Goal of the exercise: Every line of the records that holds the word "when" should be copied.

Entries shown:
=====
(** * sliceplots: [Plot2D] (src/sliceplots/two_dimensional.py)

    A shallow embedding of the constructor of [Plot2D] and of [draw_fig],
    with the numpy operations they call (minimum and maximum reductions,
    basic slicing, indexing with negative wrap-around) and the calls made on
    the matplotlib figure recorded as data.  matplotlib itself is a
    parameter: each of its calls that receives a value of the caller may
    raise, and the figure is built as far as the calls return.

    Array elements and coordinates are exact rationals ([Q]); rounding of
    floating-point numbers is outside this model. *)

From Stdlib Require Import QArith Qabs ZArith Lia Lqa List.
From stdpp Require Import gmap strings list fin_maps pretty.

Local Open Scope Z_scope.
Local Open Scope nat_scope.

(** ** Exceptions *)

(** An exception: its class and its message, [str(e)].  The classes are
    those of the operations the constructor performs itself and those that
    matplotlib raises on a value it does not accept. *)
Inductive exn : Type :=
  | ValueError (msg : string)
  | IndexError (msg : string)
  | KeyError (msg : string)
  | TypeError (msg : string)
  | AttributeError (msg : string)
  | OtherError (cls msg : string).

Inductive result (A : Type) : Type :=
  | Ok (a : A)
  | Raise (e : exn).
Arguments Ok {A} a.
Arguments Raise {A} e.

#[global] Instance result_ret : MRet result := fun A a => Ok a.
#[global] Instance result_bind : MBind result := fun A B f r =>
  match r with
  | Ok a => f a
  | Raise e => Raise e
  end.

(** ** numpy *)

Module np.

(** A two-dimensional array, row by row. *)
Definition ndarray2 : Type := list (list Q).

(** [shape2 r c d]: [d] has [r] rows of [c] elements each. *)
Definition shape2 (r c : nat) (d : ndarray2) : Prop :=
  length d = r /\ Forall (fun row => length row = c) d.

Definition lesser (m x : Q) : Q :=
  match (x ?= m)%Q with Lt => x | _ => m end.

Definition greater (m x : Q) : Q :=
  match (m ?= x)%Q with Lt => x | _ => m end.

(** The message of a reduction that has no identity on an array without
    elements. *)
Definition zero_size (op : string) : string :=
  "zero-size array to reduction operation " +:+ op
  +:+ " which has no identity".

(** [np.min], [np.amin]: the reduction has no identity, an empty array
    raises [ValueError]. *)
Definition min (a : list Q) : result Q :=
  match a with
  | [] => Raise (ValueError (zero_size "minimum"))
  | x :: a' => Ok (fold_left lesser a' x)
  end.

Definition max (a : list Q) : result Q :=
  match a with
  | [] => Raise (ValueError (zero_size "maximum"))
  | x :: a' => Ok (fold_left greater a' x)
  end.

(** On a two-dimensional array the reduction runs over all elements. *)
Definition amin (d : ndarray2) : result Q := min (concat d).
Definition amax (d : ndarray2) : result Q := max (concat d).

(** [a[i:j]] for indices [0 <= i], [0 <= j]: the elements at positions
    [i], ..., [j - 1] that exist; empty when [j <= i]. *)
Definition slice {A : Type} (i j : nat) (a : list A) : list A :=
  take (j - i) (drop i a).

(** [d[r0:r1, c0:c1]] *)
Definition slice2 (r0 r1 c0 c1 : nat) (d : ndarray2) : ndarray2 :=
  slice c0 c1 <$> slice r0 r1 d.

(** The message of an index [i] outside an axis of [size] elements. *)
Definition out_of_bounds (i : Z) (ax size : nat) : string :=
  "index " +:+ pretty i +:+ " is out of bounds for axis " +:+ pretty ax
  +:+ " with size " +:+ pretty size.

(** Indexing along the axis [ax] with a Python integer [i]: a negative
    index counts from the end, an index outside [-len, len) raises
    [IndexError]. *)
Definition item {A : Type} (ax : nat) (a : list A) (i : Z) : result A :=
  let n := Z.of_nat (length a) in
  let k := (if i <? 0 then i + n else i)%Z in
  if (k <? 0)%Z then Raise (IndexError (out_of_bounds i ax (length a)))
  else match a !! Z.to_nat k with
       | Some x => Ok x
       | None => Raise (IndexError (out_of_bounds i ax (length a)))
       end.

(** [a[i]] *)
Definition getitem {A : Type} (a : list A) (i : Z) : result A := item 0 a i.

(** [d[i, :]] *)
Definition row (d : ndarray2) (i : Z) : result (list Q) := getitem d i.

(** [d[:, j]]: the index runs along the second axis, in every row. *)
Definition col (d : ndarray2) (j : Z) : result (list Q) :=
  mapM (fun r => item 1 r j) d.

End np.

(** ** [sliceplots.util] *)

(** [scan v a i bi bd]: index of the first element of [a] (numbered from
    [i]) whose distance to [v] is strictly below [bd], and below every
    earlier such element; [bi] when there is none. *)
Fixpoint scan (v : Q) (a : list Q) (i bi : nat) (bd : Q) : nat :=
  match a with
  | [] => bi
  | x :: a' =>
      let d := Qabs (x - v) in
      match (d ?= bd)%Q with
      | Lt => scan v a' (S i) i d
      | _ => scan v a' (S i) bi bd
      end
  end.

(** Modelled from the spec: [idx_from_val] of sliceplots/util.py, which is
    imported by two_dimensional.py and is not among the sources.  Spec 4.1:
    the index [i] minimizing [|axis[i] - value|]; the axis must be non-empty;
    of two equidistant indices the lower one wins.  An empty axis, outside
    the contract, is taken to raise the [ValueError] of numpy's [argmin]. *)
Definition idx_from_val (axis : list Q) (value : Q) : result nat :=
  match axis with
  | [] => Raise (ValueError "attempt to get argmin of an empty sequence")
  | x :: a' => Ok (scan value a' 1 0 (Qabs (x - value)))
  end.

(** ** Options and attributes *)

(** A value in a dictionary of line-style options. *)
Inductive pyval : Type :=
  | Str (s : string)
  | Num (q : Q).

(** The keyword arguments the class reads, one optional field per key
    ([None]: the key is absent, so that [kwargs.get] yields its default). *)
Record kwargs : Type := {
  kw_extent : option (Q * Q * Q * Q);
  kw_vmin : option Q;
  kw_vmax : option Q;
  kw_hslice_val : option Q;
  kw_vslice_val : option Q;
  kw_hslice_opts : option (gmap string pyval);
  kw_vslice_opts : option (gmap string pyval);
  kw_cbar : option bool;
  kw_norm : option string;
  kw_text : option string;
  kw_figsize : option (Q * Q);
  kw_cmap : option string
}.

(** [kwargs.get(key, default)] *)
Definition get {A : Type} (o : option A) (default : A) : A :=
  match o with
  | Some a => a
  | None => default
  end.

Record labels : Type := { lx : string; ly : string; lz : string }.

(** The attributes assigned by [__init__] before it calls [draw_fig]. *)
Record Plot2D : Type := {
  extent : Q * Q * Q * Q;
  data : np.ndarray2;
  min_data : Q;
  max_data : Q;
  vmin : Q;
  vmax : Q;
  h_axis : list Q;
  v_axis : list Q;
  label : labels;
  cbar : bool;
  norm : option string;
  hslice_val : option Q;
  vslice_val : option Q;
  hslice_idx : option nat;
  vslice_idx : option nat;
  text : string;
  figsize : Q * Q
}.

(** [None if val is None else idx_from_val(axis, val)] (lines 85-90) *)
Definition slice_idx (axis : list Q) (val : option Q) : result (option nat) :=
  match val with
  | None => Ok None
  | Some v => i ← idx_from_val axis v; Ok (Some i)
  end.

(** Lines 58-64: the extent and the four indices it resolves to.  The
    default of [kwargs.get("extent", ...)] is evaluated whether or not the
    key is present. *)
Definition crop_window (h_axis0 v_axis0 : list Q) (kw : kwargs)
    : result (Q * Q * Q * Q * (nat * nat * nat * nat)) :=
  hmin ← np.min h_axis0;
  hmax ← np.max h_axis0;
  vmin0 ← np.min v_axis0;
  vmax0 ← np.max v_axis0;
  let ext := get (kw_extent kw) (hmin, hmax, vmin0, vmax0) in
  let '(xmin, xmax, ymin, ymax) := ext in
  xmin_idx ← idx_from_val h_axis0 xmin;
  xmax_idx ← idx_from_val h_axis0 xmax;
  ymin_idx ← idx_from_val v_axis0 ymin;
  ymax_idx ← idx_from_val v_axis0 ymax;
  Ok (ext, (xmin_idx, xmax_idx, ymin_idx, ymax_idx)).

(** Lines 58-95 of [__init__]: the attributes. *)
Definition init_attrs (arr2d : np.ndarray2) (h_axis0 v_axis0 : list Q)
    (xlabel ylabel zlabel : string) (kw : kwargs) : result Plot2D :=
  '(ext, (xmin_idx, xmax_idx, ymin_idx, ymax_idx)) ← crop_window h_axis0 v_axis0 kw;
  let d := np.slice2 ymin_idx ymax_idx xmin_idx xmax_idx arr2d in
  mn ← np.amin d;
  mx ← np.amax d;
  let h := np.slice xmin_idx xmax_idx h_axis0 in
  let v := np.slice ymin_idx ymax_idx v_axis0 in
  hi ← slice_idx v (kw_hslice_val kw);
  vi ← slice_idx h (kw_vslice_val kw);
  Ok {| extent := ext;
        data := d;
        min_data := mn;
        max_data := mx;
        vmin := get (kw_vmin kw) mn;
        vmax := get (kw_vmax kw) mx;
        h_axis := h;
        v_axis := v;
        label := {| lx := xlabel; ly := ylabel; lz := zlabel |};
        cbar := get (kw_cbar kw) true;
        norm := kw_norm kw;
        hslice_val := kw_hslice_val kw;
        vslice_val := kw_vslice_val kw;
        hslice_idx := hi;
        vslice_idx := vi;
        text := get (kw_text kw) "";
        figsize := get (kw_figsize kw) (8, 8)%Q |}.

(** ** The matplotlib figure *)

(** What [imshow] is called with. *)
Record Image : Type := {
  im_data : np.ndarray2;
  im_origin : string;
  im_extent : Q * Q * Q * Q;
  im_aspect : string;
  im_norm : option string;
  im_interpolation : string;
  im_cmap : string;
  im_vmin : Q;
  im_vmax : Q
}.

(** What is drawn on an axes, one constructor per matplotlib call. *)
Inductive artist : Type :=
  | axhline (y : Q) (opts : gmap string pyval)
  | axvline (x : Q) (opts : gmap string pyval)
  | annotate (value : Q) (xy : Q * Q) (color : pyval) (rotation : option string)
  | axes_text (x y : Q) (s : string) (color : string)
  | plot (xs ys : list Q) (opts : gmap string pyval).

Inductive axes_name : Type := Ax0 | Axh | Axv.

Record Axes : Type := {
  cell : nat * nat;
  sharex : option axes_name;
  sharey : option axes_name;
  image : option Image;
  xlabel : string;
  ylabel : string;
  artists : list artist;
  xlim : option (Q * Q);
  ylim : option (Q * Q);
  xmargin : option Q;
  ymargin : option Q;
  xaxis_visible : bool;
  yaxis_visible : bool;
  hidden_spines : list string
}.

Record GridSpec : Type := {
  nrows : nat;
  ncols : nat;
  height_ratios : list Z;
  width_ratios : list Z
}.

(** The inset colorbar of lines 280-297. *)
Record Colorbar : Type := {
  cb_width : string;
  cb_height : string;
  cb_loc : Z;
  cb_orientation : string;
  cb_tick_color : string;
  cb_ticklabel_color : string
}.

(** The figure once [draw_fig] has returned: [self.fig] with its grid,
    [self.im], [self.ax0], [self.axh], [self.axv] and the colorbar. *)
Record Figure : Type := {
  gs : GridSpec;
  im : Image;
  ax0 : Axes;
  axh : option Axes;
  axv : option Axes;
  wspace : option Q;
  hspace : option Q;
  inset_colorbar : option Colorbar
}.

(** [fig.add_subplot(gs[r, c], sharex=..., sharey=...)] *)
Definition add_subplot (rc : nat * nat) (sx sy : option axes_name) : Axes :=
  {| cell := rc; sharex := sx; sharey := sy; image := None;
     xlabel := ""; ylabel := ""; artists := []; xlim := None; ylim := None;
     xmargin := None; ymargin := None;
     xaxis_visible := true; yaxis_visible := true; hidden_spines := [] |}.

Definition set_image (i : Image) (ax : Axes) : Axes :=
  {| cell := cell ax; sharex := sharex ax; sharey := sharey ax;
     image := Some i;
     xlabel := xlabel ax; ylabel := ylabel ax; artists := artists ax;
     xlim := xlim ax; ylim := ylim ax;
     xmargin := xmargin ax; ymargin := ymargin ax;
     xaxis_visible := xaxis_visible ax; yaxis_visible := yaxis_visible ax;
     hidden_spines := hidden_spines ax |}.

Definition set_xlabel (s : string) (ax : Axes) : Axes :=
  {| cell := cell ax; sharex := sharex ax; sharey := sharey ax;
     image := image ax;
     xlabel := s; ylabel := ylabel ax; artists := artists ax;
     xlim := xlim ax; ylim := ylim ax;
     xmargin := xmargin ax; ymargin := ymargin ax;
     xaxis_visible := xaxis_visible ax; yaxis_visible := yaxis_visible ax;
     hidden_spines := hidden_spines ax |}.

Definition set_ylabel (s : string) (ax : Axes) : Axes :=
  {| cell := cell ax; sharex := sharex ax; sharey := sharey ax;
     image := image ax;
     xlabel := xlabel ax; ylabel := s; artists := artists ax;
     xlim := xlim ax; ylim := ylim ax;
     xmargin := xmargin ax; ymargin := ymargin ax;
     xaxis_visible := xaxis_visible ax; yaxis_visible := yaxis_visible ax;
     hidden_spines := hidden_spines ax |}.

(** Any drawing call: the artist is appended to those of the axes. *)
Definition draw (a : artist) (ax : Axes) : Axes :=
  {| cell := cell ax; sharex := sharex ax; sharey := sharey ax;
     image := image ax;
     xlabel := xlabel ax; ylabel := ylabel ax; artists := artists ax ++ [a];
     xlim := xlim ax; ylim := ylim ax;
     xmargin := xmargin ax; ymargin := ymargin ax;
     xaxis_visible := xaxis_visible ax; yaxis_visible := yaxis_visible ax;
     hidden_spines := hidden_spines ax |}.

Definition set_xlim (lo hi : Q) (ax : Axes) : Axes :=
  {| cell := cell ax; sharex := sharex ax; sharey := sharey ax;
     image := image ax;
     xlabel := xlabel ax; ylabel := ylabel ax; artists := artists ax;
     xlim := Some (lo, hi); ylim := ylim ax;
     xmargin := xmargin ax; ymargin := ymargin ax;
     xaxis_visible := xaxis_visible ax; yaxis_visible := yaxis_visible ax;
     hidden_spines := hidden_spines ax |}.

Definition set_ylim (lo hi : Q) (ax : Axes) : Axes :=
  {| cell := cell ax; sharex := sharex ax; sharey := sharey ax;
     image := image ax;
     xlabel := xlabel ax; ylabel := ylabel ax; artists := artists ax;
     xlim := xlim ax; ylim := Some (lo, hi);
     xmargin := xmargin ax; ymargin := ymargin ax;
     xaxis_visible := xaxis_visible ax; yaxis_visible := yaxis_visible ax;
     hidden_spines := hidden_spines ax |}.

Definition set_xmargin (m : Q) (ax : Axes) : Axes :=
  {| cell := cell ax; sharex := sharex ax; sharey := sharey ax;
     image := image ax;
     xlabel := xlabel ax; ylabel := ylabel ax; artists := artists ax;
     xlim := xlim ax; ylim := ylim ax;
     xmargin := Some m; ymargin := ymargin ax;
     xaxis_visible := xaxis_visible ax; yaxis_visible := yaxis_visible ax;
     hidden_spines := hidden_spines ax |}.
=====
Reply:
    [i], ..., [j - 1] that exist; empty when [j <= i]. *)
    earlier such element; [bi] when there is none. *)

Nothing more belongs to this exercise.